Believe it or not, a wealth of information can be found in the dumpsters behind financial institutions. Dumpster diving has uncovered information such as account numbers, loan files, GL entries and much more. Banks are required to have a social engineering assessment performed every 12 months, but to be thorough, they should consider including a test of outside garbage receptacles in the assessment. Garbage receptacles may contain a wealth of information that crackers (“crackers” not “hackers” is the proper term for the “bad guys”) can use to their advantage. Banks will try to secure their containers behind a lock and key. Banks will shred all paper and magnetic material prior to disposal to ensure that the items going curb-side are properly destroyed. Or do they?

One tactic we use to unlock a secured garage receptacle is quite simple. We wait for the garbage truck to arrive, then as they unlock the security chains, we simple approach them and explain that we work for the bank, and a customer lost a wallet. Would they mind if we grab a few bags out of the dumpster to search for the wallet?

As we rummage through the bags we are looking for a number of items that would appear to be harmless, thus not worthy of shredding. Customer’s return addresses on envelopes. A cracker now knows that these people send payments into the bank. That customer could then in turn be phished for information, as a cracker would pose as a loan officer and use readily available technology to make a call appear as if it is coming from a bank phone number.

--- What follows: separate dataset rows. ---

(* ===== verification/Prelude.v ===== *)
(** * Ableton Link Extender: a verification development

    This library models the C++ program "Ableton Link Extender" and proves what
    its parts promise.  The program joins Ableton Link sessions of separate
    networks: on each network interface a gateway listens to the Link peers,
    passes their messages to a tunnel, and represents the peers of the other
    sites by sockets of its own (surrogates); the tunnel carries the messages to
    the other sites over UDP, or to other processes of the same machine through
    shared memory.

    ** The parts and where they are modelled

    Paths are relative to [src/include/ableton/extender/] unless given in full.
    A C++ member function is a definition of the same name; a class is a record
    whose fields have the names of its members.

    - [Prelude.v]: outcomes of C++ code (a value, an exception, undefined
      behaviour), the state monad [M] with its reasoning rules ([wp]), integers
      of a machine width, byte buffers, and the tactics and lemmas that all files
      share.
    - [LinkLib.v]: what the program uses of asio, the operating system and the
      Ableton Link library (a git submodule that is not part of the sources),
      as the classes [Asio] and [Link] of operations and classes of laws that
      state their documented behaviour.  [Sample.v]: an executable instance of
      all of them, on which the witnesses run.
    - [DedupCache.v]: [DedupCache.hpp], the filter of recently forwarded
      messages.
    - [Tunnel.v]: [Tunnel.hpp], the wire format, the filter in front of
      forwarding and the list of gateways.  [GatewayOps] is the interface that
      the tunnels use, [GatewayLaws] what they expect of it; [TunnelOps] is the
      virtual interface of [Tunnel], [TunnelLaws] what the gateways expect of it.
    - [UdpTunnel.v] and [UdpTunnelSpec.v]: [UdpTunnel.hpp].  The first file has
      the operations and their effects, the second the transition system of a
      tunnel in its environment and the theorems.
    - [PeerTracker.v]: the class [PeerTracker] of [TunnelGateway.hpp].
    - [TunnelGateway.v] and [TunnelGatewaySpec.v]: the rest of
      [TunnelGateway.hpp], divided in the same way.  It is an instance of
      [GatewayOps] and satisfies [GatewayLaws].
    - [SharedRing.v], [ShmTunnel.v] and [ShmTunnelSpec.v]: [ShmTunnel.hpp], the
      ring buffers, the tunnel's operations, and one client among others.
    - [GatewayCalls.v]: a tunnel and its gateways calling each other, as
      [Controller.hpp] connects them, for any instance of [TunnelOps].  [Site.v]
      has the instance of the UDP tunnel and puts it over its gateways;
      [Network.v] lets sites exchange the datagrams they send, over a network
      that may lose, repeat and reorder them.  [Machine.v] has the instance of
      the shared-memory tunnel, and the processes of one machine that share one
      memory.
    - [Context.v]: [src/include/ableton/platforms/asio/Context.hpp], the IO
      thread and the sockets.
    - [Arguments.v], [Approvals.v] and [Console.v]: [src/source/main.cpp], the
      command line, the questions about unknown peers with their timers and keys,
      and the terminal with [main] as a whole.
    - [Program.v]: the UDP tunnel together with these questions and their answers.
    - [Controller.v]: [Controller.hpp], the peer counts, the callbacks, the
      choice of the tunnel and the shutdown.
    - [LinkExtender.v]: [src/include/LinkExtender.hpp], which forwards to the
      controller, and the callbacks that [main.cpp] registers with it.

    ** State and operations

    An operation on an object is a computation [M S A]: it takes the object's
    state and gives a [result] and the next state.  What an object calls outside
    of itself is recorded in its state in order: the datagrams a socket is asked
    to send, the calls on the tunnel, the reports to an observer, the jobs posted
    to the IO context.  What such a call answers comes from the environment: the
    sockets of a UDP tunnel play an arbitrary script of successes and exceptions,
    a gateway's sockets may fail to open or to send in any way.  Time is an
    argument of the operations that read a clock.

    Concurrency appears as events.  The IO thread runs one job or callback at a
    time, so a job is one step; the calls that other threads make are steps of
    their own, and a reachable state is one that any sequence of steps leads to.
    A critical section under a mutex is one step; what a thread does after it
    has released the mutex is another: the threads that have taken a question
    from the queue of [Approvals.v] and have yet to call [accept] or [reject]
    are part of the state.  The other processes of a shared-memory tunnel may
    replace the shared memory between any two steps, within what the protocol
    lets them do, also between two turns of the loop in [ShmTunnel::listen]; the
    constructor and the destructor of [ShmTunnel] are one step each.  While
    [main.cpp] registers its callbacks the IO thread already runs: [start] in
    [LinkExtender.v] takes what it does between the statements as arguments.
    What other threads write between two pieces of the main thread's output is a
    script in [Console.v].  The shutdown in [Controller.v] is a step relation of
    two threads whose steps are smaller, because there the order of the accesses
    matters; [Context.v] has the steps of the IO thread, with the asynchronous
    operations that complete at any time.

    ** The theorems

    - Safety: [udp_tunnel_safe], [gateway_safe], [shm_tunnel_safe],
      [pending_peers_answered], and for the compositions [site_safe],
      [network_safe] and [machine_safe] show, for every reachable state and every
      event that can happen, that the handler returns: no exception escapes, no
      iterator dangles, no array is left, and the invariant of the component holds
      again.  [machine_refines] shows that the clients of a machine do what a
      single client assumes of the others.
    - Integrity: in a network of sites everything on the wire is a well-formed
      message ([wire_well_typed]), and what a site hands to its gateways is what
      a gateway of the sender has forwarded ([network_integrity]).
    - What messages do: [peer_state_crosses] follows a message from one site to
      the multicast at another, [shared_peer_state_crosses] from one shared-memory
      client to another; [messages_delivered], [forward_sends],
      [replies_return], [peer_state_forwarded], [discovery_emerges],
      [ping_pong_returns], [goodbye_forwarded], [own_messages_ignored] and
      [shm_messages_delivered] are its stages and its companions.
    - Connections and timeouts: [handshake_converges],
      [connected_only_by_hello], [only_connected_senders_delivered],
      [maintenance_pass], [udp_tunnel_alive], [rejected_not_asked_again],
      [removePeer_routes], [local_nodes_expire], [remote_nodes_expire],
      [silent_node_expires].
    - Refinement of abstract data: [isDuplicate_refines_lru] (a least recently
      used association list), [tracker_refines_map] (a map of deadlines),
      [ring_refines_queue] (a bounded queue), [shm_listen_handles] (a fold over
      the waiting messages); [isDuplicate_unbounded] compares the filter with a
      table without bound.
    - Formats: [encapsulate_decapsulate], [encapsulate_outcomes],
      [args_roundtrip], and [display_aligned] for the status line.
    - The program around it: [stranger_answered] follows an unknown peer from its
      first HELLO over the user's key to the connection or the rejection;
      [peer_counts_current] and [status_current] say when the program displays
      the current numbers, [main_session] describes a run of [main] from its
      arguments to its exit ([main_outcomes] its exit code alone);
      [approvals_in_order] and [unanswered_rejected] (every question is decided
      once), [destroy_runs_all] (closing the IO context),
      [shutdown_safe_unless_reposting], [shm_join].

    Where the code does not do what it means to, the theorem says what it does
    ([removePeer_routes], [encapsulate_outcomes], [shm_join], the last two parts
    of [shutdown_safe_unless_reposting], [status_current]) or an example shows it
    (the modules [UdpFindings] and [ShmFindings], [decapsulate_size_unchecked],
    [port_truncated], [timers_out_of_order], [decided_after_destructor],
    [asked_after_destructor], [early_peers_not_displayed]).

    ** Bounds and fuel

    The loop in [ShmTunnel::listen] is bounded by nothing in the code: other
    processes may push as fast as the client pops.  [shm_tunnel_safe] therefore
    speaks of its turns ([listen_turn]): each that does not end the call leaves
    less to do.  [listen_fuel] (200) bounds the turns of a call that nobody
    interferes with ([ShmTunnel.listen]): a ring holds at most 99 messages, and
    the answers that a client leaves in its own ring, if a message names the
    client itself as its source, are at most one for every two turns
    ([work_bound]); [undisturbed_listen] relates such a call to its turns, and
    [shm_listen_handles] shows that it returns.  [drain] is called with one more than the length of the
    queue, and [approvals_in_order] contains that it finishes.  The thread of
    [Context.v] is a step relation; [destroy_runs_all] bounds its steps.  All
    other recursion is structural.  Integers that wrap in the code wrap in the model
    (the size field of 16 bits, ports, the FNV-1a hash and the ids of 64 bits);
    theorems whose statements depend on it bound the operands.

    ** Hypotheses on messages

    A received datagram has a size field that stays inside the buffer
    ([size_in_buffer]), and a forwarded message leaves room for the header
    ([message_room], [room]): the code checks neither, see
    [decapsulate_size_unchecked] and [encapsulate_outcomes].  Between the sites
    of [Network.v] and the clients of [Machine.v] the first is a theorem; the
    second is left, for what Link programs multicast on the local networks.

    ** Not modelled

    - The Ableton Link library, asio and Boost.Interprocess: the operations used
      are parameters.  The parsers of Link messages, for example, are arbitrary
      functions with the outcomes that their documentation gives.
    - Log output, the text of the approval prompts and the lines that
      [UdpTunnel] prints: they have no effect on the rest.  [Console.v] has the
      output of the main thread, with an arbitrary text of the others in between.
    - The interleaving of the constructors and destructors of [ShmTunnel] in
      different processes: each is one step of [Machine.v], which takes the count
      of clients to be changed by one process at a time.  Nothing in the code
      ensures that; [numbers_shared] shows two constructors in between each other.
    - Lifetimes of shared pointers and of callbacks, except where the shutdown
      depends on them; memory exhaustion; data races on the members that the
      code shares without a lock (a gateway's [is_running] is not atomic).
    - The type alias in [ExtenderConfig.hpp], the Wireshark dissector and the
      tests. *)

#[export] Set Warnings "-clear-no-such-hyp".
From stdpp Require Export base tactics list list_numbers numbers option gmap strings.
From Stdlib Require Export Strings.Byte.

Carbon copies are often not shredded. Finding an unshredded carbon copy can yield customer names, account numbers and signatures.

There are times when documents put through a shredder are not fully destroyed. Some shredding machines require that material is fed into the machine at a 45 degree angle, with a maximum of 10 pages per pass. Sometimes we will find reams of sensitive banking statements forced through the shredder. This lump of paper will pass through the shredder; however, because the bank employee attempts to be more efficient, the end result is paper information containing sensitive information that is not destroyed.

Birthday lists, internal phone numbers lists that are both outdated are very useful to crackers. Sticky notes, desktop calendars and desktop blotters with passwords written down on the backs, scratch paper and old notebooks contain information that crackers can use against the bank or its customers are often improperly disposed of. People assume that notebooks with metal spiral binders cannot be shredded so they are simply thrown away.

Disgruntled employees may clean out their desks and dump information directly into the trash can. Has your bank considered adding the accounting for the employee’s written data and notebooks to the employee exit process?

Taking alone, these tidbits of information may not mean much, but, to an experienced cracker, can be pieced together to cause serious damage. Technical controls, compliance, policy and procedures are quantifiable. However, people remain the greatest threat to banking. Does your bank sample trash at its various locations from time to time?

During your next IT exam, insist that these controls are included in the scope of the assessment.